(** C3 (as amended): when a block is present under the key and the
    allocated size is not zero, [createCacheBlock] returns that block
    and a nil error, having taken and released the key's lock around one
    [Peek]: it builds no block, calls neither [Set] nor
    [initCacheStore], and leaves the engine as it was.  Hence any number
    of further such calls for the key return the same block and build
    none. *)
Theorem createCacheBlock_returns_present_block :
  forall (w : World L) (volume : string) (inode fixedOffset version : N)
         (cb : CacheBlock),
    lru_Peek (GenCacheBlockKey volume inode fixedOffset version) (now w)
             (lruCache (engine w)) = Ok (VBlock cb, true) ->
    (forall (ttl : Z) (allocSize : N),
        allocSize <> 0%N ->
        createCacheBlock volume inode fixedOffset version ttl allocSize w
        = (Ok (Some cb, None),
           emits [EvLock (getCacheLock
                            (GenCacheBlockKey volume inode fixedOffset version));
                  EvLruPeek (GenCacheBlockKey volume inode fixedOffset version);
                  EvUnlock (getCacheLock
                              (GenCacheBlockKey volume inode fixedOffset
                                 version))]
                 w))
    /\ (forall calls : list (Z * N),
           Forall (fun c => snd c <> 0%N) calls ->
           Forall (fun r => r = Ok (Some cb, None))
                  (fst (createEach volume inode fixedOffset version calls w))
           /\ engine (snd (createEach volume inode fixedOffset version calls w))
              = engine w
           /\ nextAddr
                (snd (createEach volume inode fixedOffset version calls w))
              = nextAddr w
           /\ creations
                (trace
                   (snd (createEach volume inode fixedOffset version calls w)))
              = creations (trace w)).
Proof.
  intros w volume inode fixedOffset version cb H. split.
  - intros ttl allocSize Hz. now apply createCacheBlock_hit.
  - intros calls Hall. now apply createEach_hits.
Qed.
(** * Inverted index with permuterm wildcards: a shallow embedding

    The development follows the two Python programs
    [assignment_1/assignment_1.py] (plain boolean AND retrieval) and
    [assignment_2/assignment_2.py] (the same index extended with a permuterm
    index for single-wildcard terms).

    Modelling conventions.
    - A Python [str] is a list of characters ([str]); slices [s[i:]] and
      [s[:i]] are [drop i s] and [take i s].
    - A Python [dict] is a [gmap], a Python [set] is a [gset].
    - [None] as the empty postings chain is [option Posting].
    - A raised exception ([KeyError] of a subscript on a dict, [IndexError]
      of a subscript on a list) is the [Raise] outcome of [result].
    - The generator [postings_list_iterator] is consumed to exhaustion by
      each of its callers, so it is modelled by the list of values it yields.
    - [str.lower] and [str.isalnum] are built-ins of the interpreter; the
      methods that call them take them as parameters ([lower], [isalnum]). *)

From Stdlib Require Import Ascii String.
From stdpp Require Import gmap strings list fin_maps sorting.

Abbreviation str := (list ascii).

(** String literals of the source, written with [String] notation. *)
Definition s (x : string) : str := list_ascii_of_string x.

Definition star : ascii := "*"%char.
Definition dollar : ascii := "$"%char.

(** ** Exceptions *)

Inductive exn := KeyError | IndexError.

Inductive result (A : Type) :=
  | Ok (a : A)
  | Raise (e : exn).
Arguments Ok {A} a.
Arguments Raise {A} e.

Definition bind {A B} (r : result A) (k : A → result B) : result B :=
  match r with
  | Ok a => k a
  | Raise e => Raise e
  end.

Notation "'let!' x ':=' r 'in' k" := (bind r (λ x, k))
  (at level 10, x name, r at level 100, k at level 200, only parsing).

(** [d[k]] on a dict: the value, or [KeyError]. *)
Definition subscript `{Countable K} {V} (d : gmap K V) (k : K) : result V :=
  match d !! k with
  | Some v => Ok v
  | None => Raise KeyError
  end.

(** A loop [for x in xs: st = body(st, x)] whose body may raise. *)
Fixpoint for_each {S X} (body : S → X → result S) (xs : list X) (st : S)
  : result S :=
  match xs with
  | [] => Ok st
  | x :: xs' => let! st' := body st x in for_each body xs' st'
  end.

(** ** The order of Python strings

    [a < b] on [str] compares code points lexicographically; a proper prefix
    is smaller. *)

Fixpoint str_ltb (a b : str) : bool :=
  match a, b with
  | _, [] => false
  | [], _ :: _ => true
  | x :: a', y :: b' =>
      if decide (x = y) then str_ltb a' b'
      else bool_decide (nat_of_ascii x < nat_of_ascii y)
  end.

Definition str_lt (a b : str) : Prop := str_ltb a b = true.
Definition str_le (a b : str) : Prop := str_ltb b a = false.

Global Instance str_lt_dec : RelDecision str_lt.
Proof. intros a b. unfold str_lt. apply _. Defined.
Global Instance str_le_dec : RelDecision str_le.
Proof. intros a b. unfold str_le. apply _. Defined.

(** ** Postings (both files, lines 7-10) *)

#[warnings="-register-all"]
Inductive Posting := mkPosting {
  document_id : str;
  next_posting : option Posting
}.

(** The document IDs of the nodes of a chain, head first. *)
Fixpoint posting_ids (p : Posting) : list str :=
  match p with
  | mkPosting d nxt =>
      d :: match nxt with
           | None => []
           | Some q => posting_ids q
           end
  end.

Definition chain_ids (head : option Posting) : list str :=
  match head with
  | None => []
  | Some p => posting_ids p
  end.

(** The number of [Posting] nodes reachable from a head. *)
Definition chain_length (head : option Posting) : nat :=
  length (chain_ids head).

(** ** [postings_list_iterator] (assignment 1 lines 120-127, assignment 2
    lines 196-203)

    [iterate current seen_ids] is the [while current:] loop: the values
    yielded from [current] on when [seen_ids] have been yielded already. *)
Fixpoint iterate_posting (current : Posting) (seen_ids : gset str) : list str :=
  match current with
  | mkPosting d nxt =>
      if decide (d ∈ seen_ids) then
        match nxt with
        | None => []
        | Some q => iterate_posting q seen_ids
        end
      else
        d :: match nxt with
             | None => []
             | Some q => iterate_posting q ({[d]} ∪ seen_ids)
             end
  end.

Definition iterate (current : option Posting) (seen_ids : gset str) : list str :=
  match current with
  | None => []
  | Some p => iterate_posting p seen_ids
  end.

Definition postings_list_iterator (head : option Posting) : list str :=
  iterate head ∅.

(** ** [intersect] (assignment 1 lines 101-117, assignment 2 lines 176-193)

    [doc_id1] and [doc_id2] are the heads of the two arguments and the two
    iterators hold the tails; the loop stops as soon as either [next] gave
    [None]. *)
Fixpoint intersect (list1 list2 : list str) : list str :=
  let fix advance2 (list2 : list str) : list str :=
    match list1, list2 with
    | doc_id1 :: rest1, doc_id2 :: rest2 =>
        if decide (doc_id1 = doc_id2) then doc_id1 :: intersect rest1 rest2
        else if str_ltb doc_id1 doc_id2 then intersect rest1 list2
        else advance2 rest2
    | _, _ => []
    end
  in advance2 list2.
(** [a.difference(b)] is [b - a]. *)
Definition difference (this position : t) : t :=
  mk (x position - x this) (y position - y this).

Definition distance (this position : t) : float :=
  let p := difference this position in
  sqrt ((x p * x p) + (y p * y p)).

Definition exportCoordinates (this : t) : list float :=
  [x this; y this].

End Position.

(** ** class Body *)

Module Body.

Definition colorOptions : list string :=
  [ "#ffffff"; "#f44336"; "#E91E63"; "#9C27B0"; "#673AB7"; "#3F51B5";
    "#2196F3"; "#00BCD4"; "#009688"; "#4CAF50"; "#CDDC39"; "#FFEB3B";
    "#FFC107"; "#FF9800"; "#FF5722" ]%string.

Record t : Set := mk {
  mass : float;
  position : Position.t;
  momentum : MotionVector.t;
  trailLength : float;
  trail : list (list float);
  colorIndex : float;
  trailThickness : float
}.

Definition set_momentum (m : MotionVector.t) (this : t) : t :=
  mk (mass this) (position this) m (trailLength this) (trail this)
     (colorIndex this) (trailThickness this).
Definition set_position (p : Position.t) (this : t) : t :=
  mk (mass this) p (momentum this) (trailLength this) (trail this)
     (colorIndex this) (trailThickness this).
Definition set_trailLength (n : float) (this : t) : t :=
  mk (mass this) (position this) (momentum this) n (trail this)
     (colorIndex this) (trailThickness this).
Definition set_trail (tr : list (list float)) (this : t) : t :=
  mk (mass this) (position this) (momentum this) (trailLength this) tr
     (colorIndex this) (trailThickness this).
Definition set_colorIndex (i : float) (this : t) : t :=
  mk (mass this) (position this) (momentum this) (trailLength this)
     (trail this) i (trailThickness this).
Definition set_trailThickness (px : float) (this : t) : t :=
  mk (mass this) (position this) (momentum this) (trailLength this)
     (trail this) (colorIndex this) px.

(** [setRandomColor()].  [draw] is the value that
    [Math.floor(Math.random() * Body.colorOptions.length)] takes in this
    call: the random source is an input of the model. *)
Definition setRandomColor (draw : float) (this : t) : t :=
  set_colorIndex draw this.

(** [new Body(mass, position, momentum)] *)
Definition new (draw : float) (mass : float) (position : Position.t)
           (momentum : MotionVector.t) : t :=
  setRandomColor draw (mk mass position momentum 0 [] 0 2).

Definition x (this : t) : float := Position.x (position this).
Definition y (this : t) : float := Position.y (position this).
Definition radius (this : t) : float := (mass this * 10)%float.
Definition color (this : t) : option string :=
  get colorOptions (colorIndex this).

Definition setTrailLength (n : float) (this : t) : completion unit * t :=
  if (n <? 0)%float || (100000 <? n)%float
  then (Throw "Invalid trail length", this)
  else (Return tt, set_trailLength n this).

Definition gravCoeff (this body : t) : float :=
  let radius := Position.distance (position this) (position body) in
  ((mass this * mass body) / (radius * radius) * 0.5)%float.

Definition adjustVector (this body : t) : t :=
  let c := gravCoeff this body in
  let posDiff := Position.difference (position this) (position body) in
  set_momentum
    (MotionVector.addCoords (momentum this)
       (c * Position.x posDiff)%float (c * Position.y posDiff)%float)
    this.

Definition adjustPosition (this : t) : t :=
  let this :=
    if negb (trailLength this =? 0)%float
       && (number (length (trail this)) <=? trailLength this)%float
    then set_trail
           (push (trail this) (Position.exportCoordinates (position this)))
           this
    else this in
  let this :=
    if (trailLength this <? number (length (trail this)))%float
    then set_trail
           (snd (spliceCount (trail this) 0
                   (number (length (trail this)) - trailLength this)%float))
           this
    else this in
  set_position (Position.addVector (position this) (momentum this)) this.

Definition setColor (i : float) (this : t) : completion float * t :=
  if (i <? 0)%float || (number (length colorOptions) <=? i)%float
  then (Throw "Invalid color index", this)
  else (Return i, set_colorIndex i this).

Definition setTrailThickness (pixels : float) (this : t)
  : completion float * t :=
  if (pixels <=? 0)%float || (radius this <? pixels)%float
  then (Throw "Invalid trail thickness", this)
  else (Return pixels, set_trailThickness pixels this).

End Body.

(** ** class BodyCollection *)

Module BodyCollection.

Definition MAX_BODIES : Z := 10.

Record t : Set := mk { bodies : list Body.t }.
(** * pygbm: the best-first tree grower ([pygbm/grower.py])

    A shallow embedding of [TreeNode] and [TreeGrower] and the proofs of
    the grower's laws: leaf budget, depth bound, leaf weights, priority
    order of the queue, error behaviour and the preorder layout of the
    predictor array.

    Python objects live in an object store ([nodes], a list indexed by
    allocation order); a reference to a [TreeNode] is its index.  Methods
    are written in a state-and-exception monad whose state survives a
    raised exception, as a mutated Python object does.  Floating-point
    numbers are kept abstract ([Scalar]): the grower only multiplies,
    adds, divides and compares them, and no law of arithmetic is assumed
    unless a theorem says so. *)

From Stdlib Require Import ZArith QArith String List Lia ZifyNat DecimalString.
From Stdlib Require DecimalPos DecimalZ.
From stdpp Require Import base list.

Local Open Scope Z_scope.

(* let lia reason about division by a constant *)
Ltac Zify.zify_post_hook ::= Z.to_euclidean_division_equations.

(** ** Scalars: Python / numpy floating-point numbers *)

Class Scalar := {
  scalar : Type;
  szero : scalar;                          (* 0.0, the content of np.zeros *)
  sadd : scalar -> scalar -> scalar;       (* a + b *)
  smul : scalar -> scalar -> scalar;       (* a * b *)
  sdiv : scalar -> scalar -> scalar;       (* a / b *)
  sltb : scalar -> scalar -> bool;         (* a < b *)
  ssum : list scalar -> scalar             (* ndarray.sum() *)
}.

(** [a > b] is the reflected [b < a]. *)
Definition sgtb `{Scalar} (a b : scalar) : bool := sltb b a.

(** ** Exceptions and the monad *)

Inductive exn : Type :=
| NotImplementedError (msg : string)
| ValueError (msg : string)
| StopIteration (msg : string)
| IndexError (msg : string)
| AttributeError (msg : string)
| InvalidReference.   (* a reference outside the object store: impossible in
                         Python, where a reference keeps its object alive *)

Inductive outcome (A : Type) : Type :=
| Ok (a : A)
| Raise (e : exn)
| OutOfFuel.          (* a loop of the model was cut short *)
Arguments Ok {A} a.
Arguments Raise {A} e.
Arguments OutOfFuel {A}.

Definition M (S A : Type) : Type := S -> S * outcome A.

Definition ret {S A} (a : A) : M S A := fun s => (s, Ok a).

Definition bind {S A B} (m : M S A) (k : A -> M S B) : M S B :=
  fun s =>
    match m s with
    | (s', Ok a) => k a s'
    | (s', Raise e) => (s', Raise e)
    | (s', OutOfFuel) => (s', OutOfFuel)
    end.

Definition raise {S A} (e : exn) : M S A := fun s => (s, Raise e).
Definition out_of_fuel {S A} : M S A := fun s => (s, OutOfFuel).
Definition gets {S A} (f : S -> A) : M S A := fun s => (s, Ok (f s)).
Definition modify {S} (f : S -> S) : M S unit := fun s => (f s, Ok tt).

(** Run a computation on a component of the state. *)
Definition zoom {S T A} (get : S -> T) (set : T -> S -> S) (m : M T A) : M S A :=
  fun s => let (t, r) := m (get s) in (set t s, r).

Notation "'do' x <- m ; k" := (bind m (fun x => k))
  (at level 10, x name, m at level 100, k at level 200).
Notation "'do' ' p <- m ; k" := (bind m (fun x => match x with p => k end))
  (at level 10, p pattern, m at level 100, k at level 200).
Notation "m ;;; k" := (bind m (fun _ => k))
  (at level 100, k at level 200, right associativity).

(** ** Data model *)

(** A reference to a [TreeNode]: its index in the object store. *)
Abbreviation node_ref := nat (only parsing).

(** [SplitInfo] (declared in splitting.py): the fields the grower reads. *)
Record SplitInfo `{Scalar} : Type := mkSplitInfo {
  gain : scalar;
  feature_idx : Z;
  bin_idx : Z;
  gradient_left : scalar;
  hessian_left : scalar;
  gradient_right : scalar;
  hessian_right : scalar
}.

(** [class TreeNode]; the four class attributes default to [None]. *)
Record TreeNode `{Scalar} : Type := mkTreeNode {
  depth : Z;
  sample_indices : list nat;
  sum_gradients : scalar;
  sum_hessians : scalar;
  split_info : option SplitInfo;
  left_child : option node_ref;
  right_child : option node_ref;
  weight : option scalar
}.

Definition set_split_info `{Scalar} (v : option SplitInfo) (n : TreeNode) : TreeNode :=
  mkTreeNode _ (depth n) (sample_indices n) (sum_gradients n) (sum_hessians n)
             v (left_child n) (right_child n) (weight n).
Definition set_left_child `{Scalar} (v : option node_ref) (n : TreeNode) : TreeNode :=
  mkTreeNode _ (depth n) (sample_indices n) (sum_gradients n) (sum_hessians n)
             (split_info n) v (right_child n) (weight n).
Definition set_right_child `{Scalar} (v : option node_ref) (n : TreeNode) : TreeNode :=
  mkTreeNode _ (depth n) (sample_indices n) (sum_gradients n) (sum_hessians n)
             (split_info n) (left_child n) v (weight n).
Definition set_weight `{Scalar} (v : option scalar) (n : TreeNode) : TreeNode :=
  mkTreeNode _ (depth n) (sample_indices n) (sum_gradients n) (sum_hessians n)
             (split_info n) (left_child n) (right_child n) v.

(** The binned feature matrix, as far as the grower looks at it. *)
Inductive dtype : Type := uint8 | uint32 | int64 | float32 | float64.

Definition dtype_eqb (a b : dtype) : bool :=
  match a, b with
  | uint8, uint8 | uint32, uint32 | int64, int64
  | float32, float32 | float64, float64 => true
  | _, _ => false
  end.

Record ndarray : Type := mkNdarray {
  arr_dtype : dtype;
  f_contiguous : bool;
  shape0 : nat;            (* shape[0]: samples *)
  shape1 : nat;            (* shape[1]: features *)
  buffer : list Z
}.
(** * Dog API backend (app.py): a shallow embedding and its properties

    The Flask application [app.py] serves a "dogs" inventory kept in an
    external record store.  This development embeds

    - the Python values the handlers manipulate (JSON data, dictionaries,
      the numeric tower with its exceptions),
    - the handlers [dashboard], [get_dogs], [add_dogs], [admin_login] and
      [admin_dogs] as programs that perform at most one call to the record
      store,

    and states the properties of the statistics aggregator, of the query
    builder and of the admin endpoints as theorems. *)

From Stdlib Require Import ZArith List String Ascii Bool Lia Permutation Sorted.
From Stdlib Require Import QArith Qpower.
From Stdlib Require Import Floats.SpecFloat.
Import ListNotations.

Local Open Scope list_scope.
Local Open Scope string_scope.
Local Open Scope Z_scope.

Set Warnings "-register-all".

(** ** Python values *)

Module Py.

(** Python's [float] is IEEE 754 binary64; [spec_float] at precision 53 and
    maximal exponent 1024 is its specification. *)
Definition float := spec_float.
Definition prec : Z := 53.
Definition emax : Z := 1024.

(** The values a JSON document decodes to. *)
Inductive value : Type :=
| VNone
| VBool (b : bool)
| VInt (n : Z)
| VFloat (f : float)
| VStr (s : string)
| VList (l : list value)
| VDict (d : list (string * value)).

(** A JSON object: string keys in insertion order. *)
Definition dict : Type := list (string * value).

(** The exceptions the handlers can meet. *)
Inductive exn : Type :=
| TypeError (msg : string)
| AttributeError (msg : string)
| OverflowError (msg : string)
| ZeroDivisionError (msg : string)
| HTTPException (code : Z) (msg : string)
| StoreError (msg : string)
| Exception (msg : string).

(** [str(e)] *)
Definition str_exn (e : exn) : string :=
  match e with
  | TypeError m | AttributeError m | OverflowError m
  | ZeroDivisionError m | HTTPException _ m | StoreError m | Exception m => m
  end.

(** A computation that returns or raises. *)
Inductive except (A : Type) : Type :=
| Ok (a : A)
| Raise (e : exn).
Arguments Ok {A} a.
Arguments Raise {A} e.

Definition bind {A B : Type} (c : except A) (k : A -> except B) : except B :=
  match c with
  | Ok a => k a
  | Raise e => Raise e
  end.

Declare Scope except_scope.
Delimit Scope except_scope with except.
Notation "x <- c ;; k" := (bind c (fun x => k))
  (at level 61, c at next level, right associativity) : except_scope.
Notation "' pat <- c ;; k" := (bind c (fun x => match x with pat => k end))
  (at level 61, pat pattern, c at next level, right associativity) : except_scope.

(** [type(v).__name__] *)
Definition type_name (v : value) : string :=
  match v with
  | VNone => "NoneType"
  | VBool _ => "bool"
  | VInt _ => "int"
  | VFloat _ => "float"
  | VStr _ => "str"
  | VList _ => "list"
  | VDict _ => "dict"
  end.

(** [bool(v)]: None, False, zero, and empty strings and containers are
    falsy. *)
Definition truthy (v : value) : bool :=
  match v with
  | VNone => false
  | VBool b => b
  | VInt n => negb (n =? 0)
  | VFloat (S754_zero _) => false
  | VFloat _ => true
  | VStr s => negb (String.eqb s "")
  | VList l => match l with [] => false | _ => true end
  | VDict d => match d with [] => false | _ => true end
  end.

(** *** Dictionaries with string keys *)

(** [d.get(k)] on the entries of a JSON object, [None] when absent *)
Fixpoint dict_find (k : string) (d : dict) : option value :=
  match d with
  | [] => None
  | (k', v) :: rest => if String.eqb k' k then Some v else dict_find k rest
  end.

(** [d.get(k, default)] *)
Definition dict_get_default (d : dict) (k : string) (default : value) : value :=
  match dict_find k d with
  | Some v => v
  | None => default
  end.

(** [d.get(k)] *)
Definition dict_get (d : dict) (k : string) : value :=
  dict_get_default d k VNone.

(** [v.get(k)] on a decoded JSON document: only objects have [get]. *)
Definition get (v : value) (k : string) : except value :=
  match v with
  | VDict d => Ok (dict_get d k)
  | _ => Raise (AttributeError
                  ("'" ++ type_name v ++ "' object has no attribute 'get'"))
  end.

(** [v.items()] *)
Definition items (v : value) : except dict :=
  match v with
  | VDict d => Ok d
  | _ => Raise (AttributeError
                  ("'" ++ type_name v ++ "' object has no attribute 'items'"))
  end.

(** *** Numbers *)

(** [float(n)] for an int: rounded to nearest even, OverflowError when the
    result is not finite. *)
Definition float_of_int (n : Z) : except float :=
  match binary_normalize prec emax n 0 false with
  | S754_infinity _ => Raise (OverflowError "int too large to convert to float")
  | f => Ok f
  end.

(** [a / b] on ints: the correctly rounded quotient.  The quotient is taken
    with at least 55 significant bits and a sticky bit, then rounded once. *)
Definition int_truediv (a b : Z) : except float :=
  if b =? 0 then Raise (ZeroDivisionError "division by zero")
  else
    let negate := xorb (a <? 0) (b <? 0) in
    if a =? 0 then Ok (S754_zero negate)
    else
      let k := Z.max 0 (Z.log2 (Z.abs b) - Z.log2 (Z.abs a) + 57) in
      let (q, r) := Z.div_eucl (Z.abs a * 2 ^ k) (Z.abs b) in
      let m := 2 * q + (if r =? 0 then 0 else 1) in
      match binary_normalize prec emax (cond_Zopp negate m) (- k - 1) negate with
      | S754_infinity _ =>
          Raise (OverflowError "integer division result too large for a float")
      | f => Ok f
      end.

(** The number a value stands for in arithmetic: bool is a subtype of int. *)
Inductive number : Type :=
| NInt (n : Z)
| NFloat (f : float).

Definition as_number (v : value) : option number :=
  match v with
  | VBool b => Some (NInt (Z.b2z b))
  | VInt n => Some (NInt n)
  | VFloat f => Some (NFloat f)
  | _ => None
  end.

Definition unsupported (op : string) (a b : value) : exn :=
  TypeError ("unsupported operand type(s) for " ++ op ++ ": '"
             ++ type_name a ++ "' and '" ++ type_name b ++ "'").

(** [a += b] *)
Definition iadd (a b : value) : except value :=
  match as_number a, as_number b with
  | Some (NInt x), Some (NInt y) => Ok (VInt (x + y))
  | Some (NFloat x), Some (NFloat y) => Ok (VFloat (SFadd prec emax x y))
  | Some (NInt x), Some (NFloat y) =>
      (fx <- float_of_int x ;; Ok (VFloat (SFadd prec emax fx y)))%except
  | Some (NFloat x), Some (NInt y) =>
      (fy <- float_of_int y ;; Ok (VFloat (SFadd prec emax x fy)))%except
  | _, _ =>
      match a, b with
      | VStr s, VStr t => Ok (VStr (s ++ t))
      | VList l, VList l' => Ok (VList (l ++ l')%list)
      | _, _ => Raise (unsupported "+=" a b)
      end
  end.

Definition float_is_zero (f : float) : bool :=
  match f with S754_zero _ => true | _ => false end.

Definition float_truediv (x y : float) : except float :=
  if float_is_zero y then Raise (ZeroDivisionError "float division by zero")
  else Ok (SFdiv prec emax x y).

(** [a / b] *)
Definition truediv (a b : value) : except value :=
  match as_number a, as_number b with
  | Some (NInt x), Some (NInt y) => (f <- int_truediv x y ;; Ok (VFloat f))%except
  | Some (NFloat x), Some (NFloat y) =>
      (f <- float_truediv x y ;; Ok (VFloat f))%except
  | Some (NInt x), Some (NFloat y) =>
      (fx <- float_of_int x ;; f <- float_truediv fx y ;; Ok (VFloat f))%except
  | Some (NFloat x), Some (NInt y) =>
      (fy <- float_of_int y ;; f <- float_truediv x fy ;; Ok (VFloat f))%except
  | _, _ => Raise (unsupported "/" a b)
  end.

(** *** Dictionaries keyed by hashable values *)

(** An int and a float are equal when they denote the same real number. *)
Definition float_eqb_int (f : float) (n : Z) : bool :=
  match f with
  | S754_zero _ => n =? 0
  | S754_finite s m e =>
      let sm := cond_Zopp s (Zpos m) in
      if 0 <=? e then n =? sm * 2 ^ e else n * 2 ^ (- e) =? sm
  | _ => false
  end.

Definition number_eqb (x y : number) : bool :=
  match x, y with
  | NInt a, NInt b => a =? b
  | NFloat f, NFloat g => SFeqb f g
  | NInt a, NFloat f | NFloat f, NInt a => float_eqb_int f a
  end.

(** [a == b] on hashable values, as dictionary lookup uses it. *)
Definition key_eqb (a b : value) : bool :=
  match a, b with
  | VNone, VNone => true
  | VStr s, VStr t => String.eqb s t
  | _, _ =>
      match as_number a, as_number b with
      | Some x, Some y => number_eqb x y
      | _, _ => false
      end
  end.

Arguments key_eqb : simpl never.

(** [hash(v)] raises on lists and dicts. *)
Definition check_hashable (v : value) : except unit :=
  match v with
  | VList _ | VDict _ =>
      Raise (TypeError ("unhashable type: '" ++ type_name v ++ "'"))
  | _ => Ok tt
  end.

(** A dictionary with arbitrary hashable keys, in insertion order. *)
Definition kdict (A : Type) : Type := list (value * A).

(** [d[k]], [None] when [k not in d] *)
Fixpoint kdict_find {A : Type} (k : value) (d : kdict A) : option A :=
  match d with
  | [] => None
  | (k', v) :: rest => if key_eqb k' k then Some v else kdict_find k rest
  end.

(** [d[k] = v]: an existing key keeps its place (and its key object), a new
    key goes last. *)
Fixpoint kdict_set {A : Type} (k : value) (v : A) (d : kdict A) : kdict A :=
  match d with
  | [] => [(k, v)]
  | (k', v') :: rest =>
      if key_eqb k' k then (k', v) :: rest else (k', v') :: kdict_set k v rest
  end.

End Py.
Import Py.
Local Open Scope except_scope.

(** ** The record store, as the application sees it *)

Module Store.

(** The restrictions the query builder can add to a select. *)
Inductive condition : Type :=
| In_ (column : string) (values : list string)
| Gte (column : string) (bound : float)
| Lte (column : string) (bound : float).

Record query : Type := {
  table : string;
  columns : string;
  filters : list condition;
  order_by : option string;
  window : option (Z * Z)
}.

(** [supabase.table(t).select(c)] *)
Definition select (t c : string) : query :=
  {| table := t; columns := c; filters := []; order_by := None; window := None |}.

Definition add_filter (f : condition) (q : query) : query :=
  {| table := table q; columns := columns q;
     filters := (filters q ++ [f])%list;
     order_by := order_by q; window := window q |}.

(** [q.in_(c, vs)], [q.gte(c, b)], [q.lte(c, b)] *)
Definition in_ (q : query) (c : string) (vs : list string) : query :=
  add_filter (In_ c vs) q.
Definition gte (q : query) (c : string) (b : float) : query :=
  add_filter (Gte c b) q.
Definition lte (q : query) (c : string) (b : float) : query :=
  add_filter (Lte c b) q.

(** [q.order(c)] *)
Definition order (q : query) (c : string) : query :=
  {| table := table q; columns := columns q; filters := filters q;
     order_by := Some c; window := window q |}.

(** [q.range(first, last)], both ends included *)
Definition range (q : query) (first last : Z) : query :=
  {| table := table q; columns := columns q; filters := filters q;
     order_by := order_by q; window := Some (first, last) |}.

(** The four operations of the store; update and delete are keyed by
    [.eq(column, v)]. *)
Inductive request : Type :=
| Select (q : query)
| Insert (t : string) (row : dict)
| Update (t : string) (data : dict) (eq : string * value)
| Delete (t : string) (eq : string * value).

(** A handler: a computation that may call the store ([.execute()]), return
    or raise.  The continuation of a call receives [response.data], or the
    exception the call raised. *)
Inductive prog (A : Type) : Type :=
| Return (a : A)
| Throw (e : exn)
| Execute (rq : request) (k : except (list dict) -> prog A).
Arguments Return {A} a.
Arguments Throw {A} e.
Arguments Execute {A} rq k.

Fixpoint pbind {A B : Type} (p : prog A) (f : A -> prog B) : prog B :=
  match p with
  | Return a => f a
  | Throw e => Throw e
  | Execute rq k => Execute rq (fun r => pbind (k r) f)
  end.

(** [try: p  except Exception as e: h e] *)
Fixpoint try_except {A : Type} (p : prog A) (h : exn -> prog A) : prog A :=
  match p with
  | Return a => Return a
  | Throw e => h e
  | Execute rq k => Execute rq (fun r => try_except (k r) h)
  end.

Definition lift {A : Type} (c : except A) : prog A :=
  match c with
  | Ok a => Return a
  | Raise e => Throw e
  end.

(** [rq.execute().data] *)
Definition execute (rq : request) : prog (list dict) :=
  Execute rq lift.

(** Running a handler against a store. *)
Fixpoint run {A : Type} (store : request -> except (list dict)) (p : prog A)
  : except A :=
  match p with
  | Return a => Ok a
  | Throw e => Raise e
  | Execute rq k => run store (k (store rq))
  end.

WHAT YOU SHOULD DO:
Starting with the line with "the value that" above and going on through the line with "Definition adjustVector (this", transcribe every line exactly, both ends included, and add nothing.

WRITTEN REPLY:
(** [setRandomColor()].  [draw] is the value that
    [Math.floor(Math.random() * Body.colorOptions.length)] takes in this
    call: the random source is an input of the model. *)
Definition setRandomColor (draw : float) (this : t) : t :=
  set_colorIndex draw this.

(** [new Body(mass, position, momentum)] *)
Definition new (draw : float) (mass : float) (position : Position.t)
           (momentum : MotionVector.t) : t :=
  setRandomColor draw (mk mass position momentum 0 [] 0 2).

Definition x (this : t) : float := Position.x (position this).
Definition y (this : t) : float := Position.y (position this).
Definition radius (this : t) : float := (mass this * 10)%float.
Definition color (this : t) : option string :=
  get colorOptions (colorIndex this).

Definition setTrailLength (n : float) (this : t) : completion unit * t :=
  if (n <? 0)%float || (100000 <? n)%float
  then (Throw "Invalid trail length", this)
  else (Return tt, set_trailLength n this).

Definition gravCoeff (this body : t) : float :=
  let radius := Position.distance (position this) (position body) in
  ((mass this * mass body) / (radius * radius) * 0.5)%float.

Definition adjustVector (this body : t) : t :=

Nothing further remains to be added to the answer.